I think we should add a new worker type backed by c5.18xlarge (72 vCPU), m5.24xlarge (96 vCPU), etc and move CPU bound toolchain tasks to it. This *should* shave minutes off individual toolchain tasks. And it could potentially shave dozens of minutes off the end-to-end times for rebuilding toolchains.
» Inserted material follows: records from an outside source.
(** While a consumer holds a permit, the counter of its semaphore is 1. *)
Lemma permits_inv_held (sems : list Weighted) (cs : list consume_pc) (i : nat)
    (pc : consume_pc) (t : transaction) :
  permits_inv sems cs -> cs !! i = Some pc -> holds pc = Some t ->
  exists w, sem_index sems (permit_index t) = Value w /\ sem_cur w = 1.
Proof.
  intros [I1 I2] Hi Ht. destruct (I2 _ _ _ Hi Ht) as [Hidx Hlt].
  destruct (lookup_lt_is_Some_2 _ _ Hlt) as [w Hw]. exists w.
  unfold sem_index. rewrite (proj2 (Z.ltb_ge _ _) Hidx), Hw. split; [done|].
  destruct (I1 _ _ Hw) as (_ & Hc & Hh). rewrite Z2Nat.id in Hh by done.
  assert (holds_at (permit_index t) pc = true) as Hpc
    by (rewrite (holds_at_Some _ _ _ Ht); by apply bool_decide_eq_true_2).
  pose proof (count_pc_one _ _ _ _ Hi Hpc). unfold holders in Hh. lia.
Qed.

Lemma permits_inv_holders (sems : list Weighted) (cs : list consume_pc) (idx : Z) :
  permits_inv sems cs -> holders idx cs <= 1.
Proof.
  intros [I1 I2]. destruct (decide (1 <= holders idx cs)) as [Hpos|]; [|lia].
  destruct (count_pc_positive _ _ Hpos) as (i & pc & Hi & Hpc).
  unfold holds_at in Hpc. destruct (holds pc) as [t|] eqn:Ht; [|done].
  apply bool_decide_eq_true_1 in Hpc. subst idx.
  destruct (I2 _ _ _ Hi Ht) as [Hidx Hlt].
  destruct (lookup_lt_is_Some_2 _ _ Hlt) as [w Hw].
  destruct (I1 _ _ Hw) as (_ & Hc & Hh).
  rewrite Z2Nat.id in Hh by done. lia.
Qed.

(** Two consumers that hold a permit work on different accounts. *)
Lemma permits_inv_exclusive (sems : list Weighted) (cs : list consume_pc)
    (i1 i2 : nat) (p1 p2 : consume_pc) (t1 t2 : transaction) :
  permits_inv sems cs -> i1 <> i2 ->
  cs !! i1 = Some p1 -> cs !! i2 = Some p2 ->
  holds p1 = Some t1 -> holds p2 = Some t2 ->
  userID t1 <> userID t2.
Proof.
  intros Hinv Hne H1 H2 Ht1 Ht2 Heq.
  pose proof (count_pc_two (holds_at (permit_index t1)) _ _ _ _ _ Hne H1 H2) as Htwo.
  assert (permit_index t2 = permit_index t1) as Hidx
    by (unfold permit_index; by rewrite Heq).
  rewrite (holds_at_Some _ _ _ Ht1), (holds_at_Some _ _ _ Ht2) in Htwo.
  rewrite !bool_decide_eq_true_2 in Htwo by done.
  specialize (Htwo eq_refl eq_refl).
  pose proof (permits_inv_holders _ _ (permit_index t1) Hinv) as Hle.
  unfold holders in Hle. lia.
Qed.

Section Executions.
Context {strconv : Strconv}.

Lemma reachable_refl (s : state) : reachable s s.
Proof. by exists []. Qed.

Lemma run_app (sched1 sched2 : list actor) (s : state) :
  run (sched1 ++ sched2) s =
  match run sched1 s with
  | Some s' => run sched2 s'
  | None => None
  end.
Proof.
  revert s. induction sched1 as [|a sched1 IH]; intros s; simpl; [done|].
  destruct (step a s); [apply IH | done].
Qed.

Lemma reachable_trans (s0 s1 s2 : state) :
  reachable s0 s1 -> reachable s1 s2 -> reachable s0 s2.
Proof.
  intros [sched1 H1] [sched2 H2]. exists (sched1 ++ sched2).
  by rewrite run_app, H1.
Qed.

(** Induction along a schedule. *)
Lemma reachable_invariant (P : state -> Prop) (s0 : state) :
  P s0 ->
  (forall a s s', P s -> step a s = Some s' -> P s') ->
  forall s, reachable s0 s -> P s.
Proof.
  intros H0 Hstep s [sched Hrun]. revert s0 H0 Hrun.
  induction sched as [|a sched IH]; simpl; intros s0 H0 Hrun.
  - by injection Hrun as <-.
  - destruct (step a s0) as [s1|] eqn:E; [|done]. eauto.
Qed.

(** Once the process has ended nothing moves. *)
Lemma step_ended (a : actor) (s : state) :
  st_phase s <> Running -> step a s = None.
Proof. unfold step. by destruct (st_phase s). Qed.

Lemma step_running (a : actor) (s s' : state) :
  step a s = Some s' -> st_phase s = Running.
Proof. unfold step. by destruct (st_phase s). Qed.

Lemma step_permits_inv (a : actor) (s s' : state) :
  permits_inv (semaphores s) (st_consume s) ->
  step a s = Some s' ->
  permits_inv (semaphores s') (st_consume s').
Proof.
  intros Hinv Hstep. pose proof (step_running _ _ _ Hstep) as Hrun.
  unfold step in Hstep. rewrite Hrun in Hstep. destruct a as [|i|].
  - unfold step_produce, finish in Hstep.
    repeat case_match; by simplify_eq.
  - unfold step_consume, finish, bind in Hstep.
    destruct (st_consume s !! i) as [pc|] eqn:Hi; [|done].
    destruct pc; repeat case_match; simplify_eq; simpl; try done;
      try (by eapply permits_inv_same);
      try (by eapply permits_inv_acquire);
      try (by eapply permits_inv_release).
  - unfold step_main in Hstep. repeat case_match; by simplify_eq.
Qed.

Lemma boot_permits_inv (n : nat) (seed : gmap Z account) (csv : list (list string)) :
  permits_inv (semaphores (boot n seed csv)) (st_consume (boot n seed csv)).
Proof.
  simpl. split.
  - intros j w Hj. apply lookup_replicate in Hj as [-> _]. simpl.
    unfold holders. rewrite count_pc_replicate by done. lia.
  - intros i pc t Hi Ht. apply lookup_replicate in Hi as [-> _]. done.
Qed.

Lemma reachable_permits_inv (n : nat) (seed : gmap Z account)
    (csv : list (list string)) (s : state) :
  reachable (boot n seed csv) s ->
  permits_inv (semaphores s) (st_consume s).
Proof.
  apply (reachable_invariant (fun s => permits_inv (semaphores s) (st_consume s))).
  - apply boot_permits_inv.
  - intros a s1 s2. apply step_permits_inv.
Qed.

(** The slice of semaphores and the pool keep their lengths. *)
Lemma step_lengths (a : actor) (s s' : state) :
  step a s = Some s' ->
  length (semaphores s') = length (semaphores s)
  /\ length (st_consume s') = length (st_consume s).
Proof.
  intros Hstep. pose proof (step_running _ _ _ Hstep) as Hrun.
  unfold step in Hstep. rewrite Hrun in Hstep. destruct a as [|i|].
  - unfold step_produce, finish in Hstep. repeat case_match; by simplify_eq.
  - unfold step_consume, finish, bind in Hstep.
    repeat case_match; simplify_eq; simpl; by rewrite ?length_insert.
  - unfold step_main in Hstep. repeat case_match; by simplify_eq.
Qed.

Lemma reachable_lengths (n : nat) (seed : gmap Z account)
    (csv : list (list string)) (s : state) :
  reachable (boot n seed csv) s ->
  length (semaphores s) = size seed /\ length (st_consume s) = n.
Proof.
  apply (reachable_invariant
           (fun s => length (semaphores s) = size seed /\ length (st_consume s) = n)).
  - simpl. by rewrite !length_replicate.
  - intros a s1 s2 [H1 H2] Hstep.
    destruct (step_lengths _ _ _ Hstep) as [-> ->]. done.
Qed.

(** C2. In every state the program reaches, whatever the number of
    consumers, the input and the schedule: the counter of each semaphore
    is the number of consumers that hold it and is at most 1, and two
    different consumers that are between [Acquire] and [Release] work on
    different accounts. *)
Theorem mutual_exclusion_per_account (n : nat) (seed : gmap Z account)
    (csv : list (list string)) (s : state) :
  reachable (boot n seed csv) s ->
  (forall (j : nat) w, semaphores s !! j = Some w ->
     sem_cur w = holders (Z.of_nat j) (st_consume s) /\ 0 <= sem_cur w <= 1)
  /\ (forall idx, holders idx (st_consume s) <= 1)
  /\ (forall i1 i2 p1 p2 t1 t2,
        i1 <> i2 ->
        st_consume s !! i1 = Some p1 -> st_consume s !! i2 = Some p2 ->
        holds p1 = Some t1 -> holds p2 = Some t2 ->
        userID t1 <> userID t2).
Proof.
  intros Hreach. pose proof (reachable_permits_inv _ _ _ _ Hreach) as Hinv.
  split; [|split].
  - intros j w Hj. destruct Hinv as [I1 _]. by destruct (I1 _ _ Hj) as (_ & Hc & Hh).
  - intros idx. by eapply permits_inv_holders.
  - intros i1 i2 p1 p2 t1 t2. by apply (permits_inv_exclusive _ _ _ _ _ _ _ _ Hinv).
Qed.
Lemma retrieved_text c :
  or_str (dbms_lob_substr (chunk_text c) 8000 1) EmptyString
  = substring 0 (Z.to_nat 8000) (stored_text c).
Proof.
  unfold dbms_lob_substr, stored_text.
  destruct (chunk_text c) as [s|].
  - change (or_str (Some (substring 0 (Z.to_nat 8000) s)) EmptyString
            = substring 0 (Z.to_nat 8000) s).
    apply or_str_some_empty.
  - symmetry. apply substring_nil.
Qed.

Lemma assemble_join results : rag_context results = assemble results.
Proof.
  unfold rag_context, str_join.
  induction results as [|r [|r' rest] IH]; simpl in *; try reflexivity.
  rewrite IH. reflexivity.
Qed.

(** ** Retrieval: failures *)

(** C1. When the embedding call raises, or returns a number of vectors
    other than one, or the similarity query raises, [search_chunks_by_doc]
    returns the empty list and raises nothing. *)
Theorem search_failure_returns_empty ext client comp doc_name query top_k t :
  retrieval_fails ext client comp doc_name query top_k t ->
  outcome (search_chunks_by_doc ext client comp doc_name query top_k t) = Return [].
Proof.
  intros Hfail.
  destruct (search_run ext client comp doc_name query top_k t) as (evs & E & _).
  rewrite E. unfold outcome at 1. simpl. f_equal.
  unfold search_result.
  destruct Hfail as [(e & He) | [(vs & Hvs & Hcount) | (v & e & Hv & Hq)]].
  - rewrite He. reflexivity.
  - rewrite Hvs. destruct vs as [[|v [|v' l]]|]; simpl in Hcount;
      try reflexivity. congruence.
  - rewrite Hv, Hq. reflexivity.
Qed.

Lemma search_failure_returns_empty_witness :
  (retrieval_fails (demo_external demo_embed_down no_fault) demo_client None
                   "guide.pdf" "what is X" 2 demo_tables
   /\ outcome (search_chunks_by_doc (demo_external demo_embed_down no_fault)
                 demo_client None "guide.pdf" "what is X" 2 demo_tables) = Return [])
  /\ (retrieval_fails (demo_external demo_embed_two no_fault) demo_client None
                      "guide.pdf" "what is X" 2 demo_tables
      /\ outcome (search_chunks_by_doc (demo_external demo_embed_two no_fault)
                    demo_client None "guide.pdf" "what is X" 2 demo_tables) = Return [])
  /\ (retrieval_fails (demo_external demo_embed search_fault) demo_client None
                      "guide.pdf" "what is X" 2 demo_tables
      /\ outcome (search_chunks_by_doc (demo_external demo_embed search_fault)
                    demo_client None "guide.pdf" "what is X" 2 demo_tables) = Return []).
Proof.
  assert (H1 : retrieval_fails (demo_external demo_embed_down no_fault) demo_client None
                               "guide.pdf" "what is X" 2 demo_tables).
  { left. exists service_down. reflexivity. }
  assert (H2 : retrieval_fails (demo_external demo_embed_two no_fault) demo_client None
                               "guide.pdf" "what is X" 2 demo_tables).
  { right; left. exists (Some [[1 # 2]; [1 # 3]]). split; [reflexivity|].
    simpl. discriminate. }
  assert (H3 : retrieval_fails (demo_external demo_embed search_fault) demo_client None
                               "guide.pdf" "what is X" 2 demo_tables).
  { right; right. exists [1 # 2], (Exception "DatabaseError" "connection lost").
    split; reflexivity. }
  split; [|split].
  - split; [exact H1|].
    exact (search_failure_returns_empty _ _ _ _ _ _ _ H1).
  - split; [exact H2|].
    exact (search_failure_returns_empty _ _ _ _ _ _ _ H2).
  - split; [exact H3|].
    exact (search_failure_returns_empty _ _ _ _ _ _ _ H3).
Defined.

(** ** Retrieval: what is returned *)

Lemma search_result_rows ext client comp doc_name query top_k t :
  search_result ext client comp doc_name query top_k t = []
  \/ exists v rows,
       outcome (get_embeddings ext client comp [query] None t) = Return (Some [v])
       /\ search_rows ext (embedding_str ext v) doc_name top_k t = Return rows
       /\ search_result ext client comp doc_name query top_k t = map result_of_row rows.
Proof.
  unfold search_result.
  destruct (outcome (get_embeddings ext client comp [query] None t))
    as [[[|v [|v' l]]|]|e]; try (left; reflexivity).
  unfold search_statement. rewrite execute_query_select.
  destruct (acquire_fault ext sql); [left; reflexivity|].
  destruct (execute_fault ext sql); [left; reflexivity|].
  destruct (search_rows ext (embedding_str ext v) doc_name top_k t) as [rows|e] eqn:E;
    [|left; reflexivity].
  right. exists v, rows. auto.
Qed.

(** C2. With a positive [top_k], a successful embedding and a successful
    query, the result has [min(top_k, n)] elements, [n] the number of
    chunks of the document that carry a vector.  Job identifiers are the
    key of [doc_ingest_jobs]. *)
Theorem search_length ext client comp doc_name query top_k t v fetched :
  NoDup (map job_id (doc_ingest_jobs t)) ->
  (0 < top_k)%Z ->
  outcome (get_embeddings ext client comp [query] None t) = Return (Some [v]) ->
  outcome (execute_query ext
             (search_statement ext (embedding_str ext v) doc_name top_k)
             false true false t) = Return fetched ->
  exists result,
    outcome (search_chunks_by_doc ext client comp doc_name query top_k t) = Return result
    /\ Z.of_nat (List.length result)
       = Z.min top_k (Z.of_nat (available_embedded_chunks t doc_name)).
Proof.
  intros Hkey Hk Hv Hq.
  destruct (search_run ext client comp doc_name query top_k t) as (evs & E & _).
  rewrite E. unfold outcome at 1. simpl.
  eexists. split; [reflexivity|].
  unfold search_result. rewrite Hv, Hq.
  unfold search_statement in Hq. rewrite execute_query_select in Hq.
  destruct (acquire_fault ext sql); [discriminate|].
  destruct (execute_fault ext sql); [discriminate|].
  destruct (search_rows ext (embedding_str ext v) doc_name top_k t) as [rows|e] eqn:Er;
    [|discriminate].
  inversion Hq; subst fetched. simpl.
  rewrite length_map, (search_rows_length _ _ _ _ _ _ Er), (joined_count _ _ Hkey).
  lia.
Qed.

Lemma search_length_witness :
  exists result,
    outcome (search_chunks_by_doc demo_ext demo_client None
               "guide.pdf" "what is X" 2 demo_tables) = Return result
    /\ Z.of_nat (List.length result)
       = Z.min 2 (Z.of_nat (available_embedded_chunks demo_tables "guide.pdf")).
Proof.
  refine (search_length demo_ext demo_client None "guide.pdf" "what is X" 2
            demo_tables [1 # 2] _ _ _ _ _).
  - simpl. repeat constructor; simpl; intuition discriminate.
  - lia.
  - reflexivity.
  - reflexivity.
Defined.

Lemma in_join_on_job_id_intro t c j :
  In c (doc_chunks t) -> In j (doc_ingest_jobs t) -> job_id j = c_job_id c ->
  In (c, j) (join_on_job_id t).
Proof.
  intros Hc Hj Hid. unfold join_on_job_id. rewrite in_flat_map.
  exists c. split; [exact Hc|].
  apply in_map. rewrite filter_In. split; [exact Hj|].
  apply Z.eqb_eq. exact Hid.
Qed.

Lemma Forall2_left_in {A B : Type} (P : A -> B -> Prop) l l' a :
  Forall2 P l l' -> In a l -> exists b, In b l' /\ P a b.
Proof.
  induction 1 as [|x y l l' Hxy HF IH]; simpl; [tauto|].
  intros [Ha|Ha].
  - subst. exists y. auto.
  - destruct (IH Ha) as (b & Hb & Hab). exists b. auto.
Qed.
(** X16. In a rendered environment selector the default path is the value
    of one option only, however often the configured list names it; the
    other options are one per remaining entry of the list, so the values
    are distinct exactly when those entries are; and the keys are distinct
    exactly when moreover no configured path is the word "default", the
    key of the default option. *)
Theorem environment_options_distinct (sourceOptions : source_options)
    (venvs : list string) (f : Formik.formik) :
  1 < length venvs →
  ∃ select,
    venv_group
      (InventorySourceFormFields i18n sourceOptions (Some venvs) f)
    = Some select ∧
    filter (fun o => strict_eq_str (opt_value o) "/venv/ansible/" = true)
      (data select)
    = [defaultVenv i18n] ∧
    length (data select)
    = S (length (filter (fun venv => venv ≠ "/venv/ansible/") venvs)) ∧
    (NoDup (opt_value <$> data select) ↔
     NoDup (filter (fun venv => venv ≠ "/venv/ansible/") venvs)) ∧
    (NoDup (opt_key <$> data select) ↔
     NoDup (filter (fun venv => venv ≠ "/venv/ansible/") venvs) ∧
     "default" ∉ venvs).
Proof.
  intros Hlen. cbn [InventorySourceFormFields venv_group].
  destruct (Nat.ltb_spec 1 (length venvs)) as [_ | Hshort]; [| lia].
  eexists. split; [reflexivity |]. cbn [data].
  assert (Hfilter :
    filter (fun v => strict_ne_str (VStr v) "/venv/ansible/" = true) venvs
    = filter (fun venv => venv ≠ "/venv/ansible/") venvs).
  { apply list_filter_iff. intros v. rewrite strict_ne_str_true.
    split; congruence. }
  rewrite Hfilter.
  set (others := filter (fun venv => venv ≠ "/venv/ansible/") venvs).
  assert (Hothers : ∀ venv, venv ∈ others ↔
                            venv ≠ "/venv/ansible/" ∧ venv ∈ venvs)
    by (intros venv; subst others;
        apply (list_elem_of_filter (fun venv => venv ≠ "/venv/ansible/"))).
  split; [| split; [| split]].
  - rewrite filter_cons_True by done. f_equal.
    apply filter_drops_all, Forall_forall. intros o Ho.
    apply list_elem_of_fmap in Ho as [venv [-> Hvenv]].
    apply Hothers in Hvenv as [Hne _].
    cbn. by rewrite bool_decide_eq_false_2.
  - cbn [length]. by rewrite length_fmap.
  - rewrite fmap_cons, venv_option_value, NoDup_cons.
    cbn [defaultVenv opt_value].
    rewrite VStr_elem, (NoDup_fmap VStr), Hothers. tauto.
  - rewrite fmap_cons, venv_option_key, NoDup_cons.
    cbn [defaultVenv opt_key].
    rewrite VStr_elem, (NoDup_fmap VStr), Hothers. split.
    + intros [Hdefault Hnodup]. split; [done |]. intros Hin.
      apply Hdefault. by split.
    + intros [Hnodup Hdefault]. split; [| done]. by intros [_ Hin].
Qed.

(** X17. The guard of the environment selector counts the entries of the
    configured list, not the distinct ones: a list of two or more entries
    that all name the default path renders a selector that offers the
    default option and nothing else. *)
Theorem environment_selector_of_defaults_only
    (sourceOptions : source_options) (venvs : list string)
    (f : Formik.formik) :
  1 < length venvs →
  Forall (fun venv => venv = "/venv/ansible/") venvs →
  option_map data
    (venv_group
       (InventorySourceFormFields i18n sourceOptions (Some venvs) f))
  = Some [defaultVenv i18n].
Proof.
  intros Hlen Hall. cbn [InventorySourceFormFields venv_group].
  destruct (Nat.ltb_spec 1 (length venvs)) as [_ | Hshort]; [| lia].
  cbn [option_map data]. rewrite filter_drops_all; [done |].
  eapply Forall_impl; [exact Hall |]. intros venv -> Hne.
  apply strict_ne_str_true in Hne. done.
Qed.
I /think/ this should be relatively low-effort:
1) Define the new worker type(s)
2) Perform Try pushes to see where the sweet spot is for the underlying EC2 instance type to make sure we're not throwing away too much money at cores we don't use
3) Switch tasks to the new worker type
Strictly speaking, we don't need to define the new worker type to test things: I can provision new AWS instances at will now and run things in Docker containers manually. But it's certainly easier to do it in the context of TC.
Also, we may want to wait for bug 1424376 so we don't waste money on idle instances because they still think AWS bills hourly.
Assignee | ||
Comment 1•7 years ago
|
||
From a c5.17xlarge worker building Clang 6:
[task 2018-01-16T21:35:04.398Z] -- Configuring done
[task 2018-01-16T21:36:25.043Z] -- Generating done
[task 2018-01-16T21:36:25.127Z] CMake Warning:
[task 2018-01-16T21:36:25.127Z] Manually-specified variables were not used by the project:
[task 2018-01-16T21:36:25.127Z]
[task 2018-01-16T21:36:25.127Z] LIBCXX_LIBCPPABI_VERSION
[task 2018-01-16T21:36:25.127Z]
[task 2018-01-16T21:36:25.127Z]
[task 2018-01-16T21:36:25.129Z] -- Build files have been written to: /builds/worker/workspace/moz-toolchain/build/stage1/build
[task 2018-01-16T21:36:25.759Z] cd "/builds/worker/workspace/build/src/build/build-clang"
[task 2018-01-16T21:36:25.759Z] cd "/builds/worker/workspace/moz-toolchain/build/stage1/build"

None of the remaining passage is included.